## ENTRIES PROVIDED
(** Replacing a connection by one with the same peer, whose writer is not done
    while its entry stands. *)
Lemma ok_with_conn id c c' t : transport_ok t → conns t !! id = Some c → remote c' = remote c → conn_ok c' →
  (peers t !! remote c = Some id → writer c' ≠ Cleaned) → transport_ok (with_conn id c' t).
Proof.
  intros (Hp & Hc & Hl & Hi) Hid Hr Hok Hw. split_and!; cbn.
  - intros p id' Hpid. destruct (decide (id' = id)) as [->|Hne].
    + destruct (Hp p id Hpid) as (c0 & Hc0 & <- & _). rewrite Hid in Hc0. injection Hc0 as <-.
      exists c'. rewrite lookup_insert_eq. split_and!; [done|done|by apply Hw].
    + rewrite lookup_insert_ne by done. by apply Hp.
  - by apply map_Forall_insert_2.
  - done.
  - eapply Forall_impl; [exact Hi|]. intros m (Hlen & id' & c0 & Hc0 & Hm). split; [done|].
    destruct (decide (id' = id)) as [->|Hne]; [|exists id', c0; by rewrite lookup_insert_ne].
    rewrite Hid in Hc0. injection Hc0 as <-. exists id, c'. by rewrite lookup_insert_eq, Hr.
Qed.

Lemma ok_delete_peer p t : transport_ok t → transport_ok (with_peers (delete p (peers t)) t).
Proof. intros (Hp & Hrest). split; [|exact Hrest]. intros q id Hq. cbn in Hq. apply lookup_delete_Some in Hq as [_ Hq]. by apply Hp. Qed.
Lemma contains_app_r n s1 s2 : contains n s2 = true → contains n (s1 ++ s2) = true.
Proof. intros Hs. induction s1 as [|c s1 IH]; [done|]. cbn [app]. by apply contains_cons. Qed.

Lemma starts_contains n s : starts_with n s = true → contains n s = true.
Proof. intros Hs. destruct s; cbn [contains]; by rewrite Hs. Qed.

Lemma starts_with_more n s1 s2 : starts_with n s1 = true → starts_with n (s1 ++ s2) = true.
Proof. intros ->%starts_with_eq. rewrite <- app_assoc. apply starts_with_app. Qed.

Lemma contains_app_l n s1 s2 : contains n s1 = true → contains n (s1 ++ s2) = true.
Proof.
  induction s1 as [|c s1 IH]; intros Hc; cbn [contains] in Hc; apply orb_true_iff in Hc as [Hc|Hc]; [|done| |].
  - by apply starts_contains, (starts_with_more _ []).
  - by apply starts_contains, starts_with_more.
  - cbn [app]. apply contains_cons. by apply IH.
Qed.

(** Where the pattern occurs, the replaced text has what replaces it. *)
Lemma replace_contains pat new n s : pat ≠ [] → contains pat s = true → contains n new = true → contains n (replace pat new s) = true.
Proof.
  intros Hp Hs Hn. unfold replace. induction s as [|c s IH].
  - destruct pat; [done|]. cbn in Hs. done.
  - cbn [replace_from]. destruct (starts_with pat (c :: s)) eqn:E; [by apply contains_app_l|].
    cbn [contains] in Hs. rewrite E in Hs. by apply contains_cons, IH.
Qed.

Section properties.
Context `{Primitives, Hex, !HexLaws, !HexOutput, Frontend} {S : Type} (disk : S → Disk).

(** What a header must be to be accepted. *)
Lemma validate_bearer_iff h a : length (token a) = RPC_TOKEN_LEN →
  validate_bearer h a = true ↔ ∃ w, h = lit "Bearer " ++ w ∧ hex_decode (trim w) = Some (token a).
Proof.
  intros Hl. unfold validate_bearer, strip_prefix. split.
  - destruct (starts_with (lit "Bearer ") h) eqn:E.
    + apply starts_with_eq in E. cbn [default]. intros Hv. exists (drop (length (lit "Bearer ")) h). split; [done|].
      destruct (hex_decode _) as [b|]; [|done]. destruct (negb _); [done|]. by apply bool_decide_eq_true in Hv as ->.
    + cbn [default]. change (trim []) with (@nil N).
      assert (hex_decode [] = Some []) as ->; [|done].
      rewrite <- (hex_decode_encode []) by done. f_equal. symmetry. apply length_zero_iff_nil. by rewrite length_hex_encode.
  - intros (w & -> & Hw). rewrite starts_with_app. cbn [default]. cbv zeta. rewrite drop_app_length. setoid_rewrite Hw. rewrite Hl, Nat.eqb_refl. cbn [negb].
    by apply bool_decide_eq_true.
Qed.

Lemma token_accepted a : length (token a) = RPC_TOKEN_LEN → Forall byte_ok (token a) → validate_bearer (lit "Bearer " ++ token_hex a) a = true.
Proof.
  intros Hl Hb. apply validate_bearer_iff; [done|]. exists (token_hex a). split; [done|]. unfold token_hex.
  rewrite trim_hex by done. by apply hex_decode_encode.
Qed.
Lemma auto_same env nd : let nd' := auto_connect_to_contacts env nd in
  services nd' = services nd ∧ pending nd' = pending nd ∧ tasks nd' = tasks nd ∧ version nd' = version nd.
Proof.
  unfold auto_connect_to_contacts. destruct (active_keypair _); [|done]. by destruct (network (services nd)).
Qed.

(** The background has no loop that reads a network. *)
Lemma background_deaf n c : Forall (λ j, listens n j = false) (background c).
Proof. repeat constructor. Qed.

(** A start of a node whose network is set adds the background and nothing else. *)
Lemma start_fixed sys e env n l b nd : fixed n l b nd → let nd' := (start sys e env nd).1 in
  network (services nd') = Some n ∧ pending nd' = [] ∧ nets nd' = nets nd ∧ version nd' = version nd ∧
  ∃ ts, tasks nd' = tasks nd ++ ts ∧ Forall (λ t, listens n (job t) = false) ts.
Proof.
  intros Hf nd'. assert (Hkeep : nd' = nd → network (services nd') = Some n ∧ pending nd' = [] ∧ nets nd' = nets nd ∧ version nd' = version nd ∧
    ∃ ts, tasks nd' = tasks nd ++ ts ∧ Forall (λ t, listens n (job t) = false) ts).
  { intros ->. destruct Hf as [G1 G2 G3 G4]. split_and!; try done. exists []. by rewrite app_nil_r. }
  destruct (running nd) eqn:Hr; [apply Hkeep, start_kept; by left|].
  destruct (Config.run_startup_sequence sys (config nd)) as [[]|err] eqn:Hs; [|apply Hkeep, start_kept; right; by rewrite Hs].
  clear Hkeep. subst nd'. rewrite (start_eq sys e env nd Hr Hs), spawn_all.
  set (o := online e env nd). assert (Ho : services o = set_shutdown_tx (services nd) ∧ pending o = pending nd ∧ nets o = nets nd ∧
    version o = version nd ∧ tasks o = tasks nd).
  { unfold o, online. set (nd0 := with_services _ nd). destruct (derive_secret_key_bytes nd0); [|done].
    assert (Hf0 : fixed n l b nd0) by (destruct Hf; by split). by rewrite (fixed_start_network _ _ _ _ _ _ Hf0). }
  destruct Ho as (E1 & E2 & E3 & E4 & E5). destruct Hf as [G1 G2 G3 G4].
  cbn [fst with_running with_tasks services pending nets version tasks]. rewrite E1, E2, E3, E4, E5. split_and!; [done..|].
  eexists. split; [done|]. unfold spawned. apply Forall_fmap. apply background_deaf.
Qed.

Lemma fixed_step n l b nd nd' : fixed n l b nd → step nd nd' → fixed n l b nd'.
Proof.
  intros Hf Hst. pose proof Hf as [G1 G2 G3 G4]. destruct Hst as [o|d|kp Hk|i kp e Hk|env|m net t Hm Ht|i t Hi Hs|sys e env|].
  - by split.
  - by split.
  - rewrite (fixed_check _ _ _ _ Hf) in Hk. done.
  - rewrite G2 in Hk. done.
  - destruct (auto_same env nd) as (E1 & E2 & E3 & _). split; [by rewrite E1|by rewrite E2|by rewrite auto_nets|by rewrite E3].
  - split; [done|done| |done]. cbn. destruct (decide (n = m)) as [->|Hne].
    + rewrite list_lookup_insert_eq by by eapply lookup_lt_Some. rewrite Hm in G3. exact G3.
    + by rewrite list_lookup_insert_ne.
  - split; [done|done|done|]. cbn. intros t' Ht' Hl. apply list_elem_of_lookup in Ht' as [k Hk]. destruct (decide (k = i)) as [->|Hne].
    + rewrite list_lookup_insert_eq in Hk by by eapply lookup_lt_Some. injection Hk as <-. cbn in *. apply (G4 t); [by eapply list_elem_of_lookup_2|done].
    + rewrite list_lookup_insert_ne in Hk by done. apply (G4 t'); [by eapply list_elem_of_lookup_2|done].
  - destruct (start_fixed sys e env n l b nd Hf) as (E1 & E2 & E3 & _ & ts & E4 & E5). split; [done|done|by rewrite E3|].
    rewrite E4. intros t [Ht|Ht]%elem_of_app Hl; [by apply G4|]. rewrite Forall_forall in E5. apply E5 in Ht. congruence.
  - unfold shutdown. destruct (negb (running nd)); [done|]. destruct (negb _); [done|]. by split.
Qed.

Lemma fixed_steps n l b nd nd' : fixed n l b nd → rtc step nd nd' → fixed n l b nd'.
Proof. intros Hf Hs. induction Hs as [|x y z Hxy Hyz IH]; [done|]. apply IH. by eapply fixed_step. Qed.

(** Once there is a network, nothing replaces it: locking, importing or
    switching to another identity, a shutdown and a restart leave the endpoint
    with its id, and its loops with the keys they were given. *)
Theorem network_never_replaced (nd nd' : Node) (n : nat) (net : NetworkSubsystem)
    (Hp : pending nd = []) (Hn : network (services nd) = Some n) (Hnet : nets nd !! n = Some net) (Hs : rtc step nd nd') :
  network (services nd') = Some n ∧ (∃ net', nets nd' !! n = Some net' ∧ local_id net' = local_id net) ∧
  (∀ endpoint env, start_network endpoint env nd' = (nd', Ok tt)) ∧
  (∀ t', t' ∈ tasks nd' → listens n (job t') = true → ∃ t, t ∈ tasks nd ∧ job t = job t').
Proof.
  set (b := job <$> tasks nd). assert (Hf : fixed n (local_id net) b nd).
  { split; [done|done|by rewrite Hnet|]. intros t Ht _. apply list_elem_of_fmap. by exists t. }
  assert (Hf' : fixed n (local_id net) b nd') by by eapply fixed_steps.
  destruct (Hf') as [G1 G2 G3 G4]. split_and!; [done| | |].
  - destruct (nets nd' !! n) as [net'|] eqn:E; [|done]. injection G3 as G3. by exists net'.
  - intros e env. by eapply fixed_start_network.
  - intros t' Ht' Hl. apply (G4 t' Ht') in Hl. apply list_elem_of_fmap in Hl as (t & Hj & Ht). by exists t.
Qed.

(** *** Restarting *)

(** Every task that has the signal leaves its loop. *)
Definition settle (nd : Node) (t : Task) : Task := if signalled nd t then ended t else t.

Lemma stop_all nd : rtc step nd (with_tasks (settle nd <$> tasks nd) nd).
Proof.
  assert (Hgo : ∀ l2 l1, rtc step (with_tasks (l1 ++ l2) nd) (with_tasks (l1 ++ (settle nd <$> l2)) nd)).
  { induction l2 as [|t l2 IH]; intros l1; cbn [fmap list_fmap]; [reflexivity|].
    etransitivity; [|rewrite (cons_middle (settle nd t)), app_assoc; apply IH]. unfold settle at 1.
    destruct (signalled nd t) eqn:E; [|by rewrite <- app_assoc].
    apply rtc_once. pose proof (step_stop (with_tasks (l1 ++ t :: l2) nd) (length l1) t) as Hst. cbn in Hst.
    rewrite insert_app_r_alt, Nat.sub_diag in Hst by lia. cbn in Hst. rewrite <- app_assoc. apply Hst; [by apply list_lookup_middle|exact E]. }
  specialize (Hgo (tasks nd) []). cbn in Hgo. by destruct nd.
Qed.

(** The loops that read the network have had the signal, or are gone. *)
Definition deaf (n : nat) (nd : Node) : Prop := ∀ t, t ∈ tasks nd → listens n (job t) = true → alive t = true → seen t < version nd.
Definition silent (n : nat) (nd : Node) : Prop := ∀ t, t ∈ tasks nd → listens n (job t) = true → alive t = false.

## YOUR GOAL
Copy out, word for word, the part of the entries above that begins at the line with "(∀ t', t' ∈ tasks" and ends at the line with "destruct (Hf') as", including both.

## OUTPUT OF THE EXERCISE
  (∀ t', t' ∈ tasks nd' → listens n (job t') = true → ∃ t, t ∈ tasks nd ∧ job t = job t').
Proof.
  set (b := job <$> tasks nd). assert (Hf : fixed n (local_id net) b nd).
  { split; [done|done|by rewrite Hnet|]. intros t Ht _. apply list_elem_of_fmap. by exists t. }
  assert (Hf' : fixed n (local_id net) b nd') by by eapply fixed_steps.
  destruct (Hf') as [G1 G2 G3 G4]. split_and!; [done| | |].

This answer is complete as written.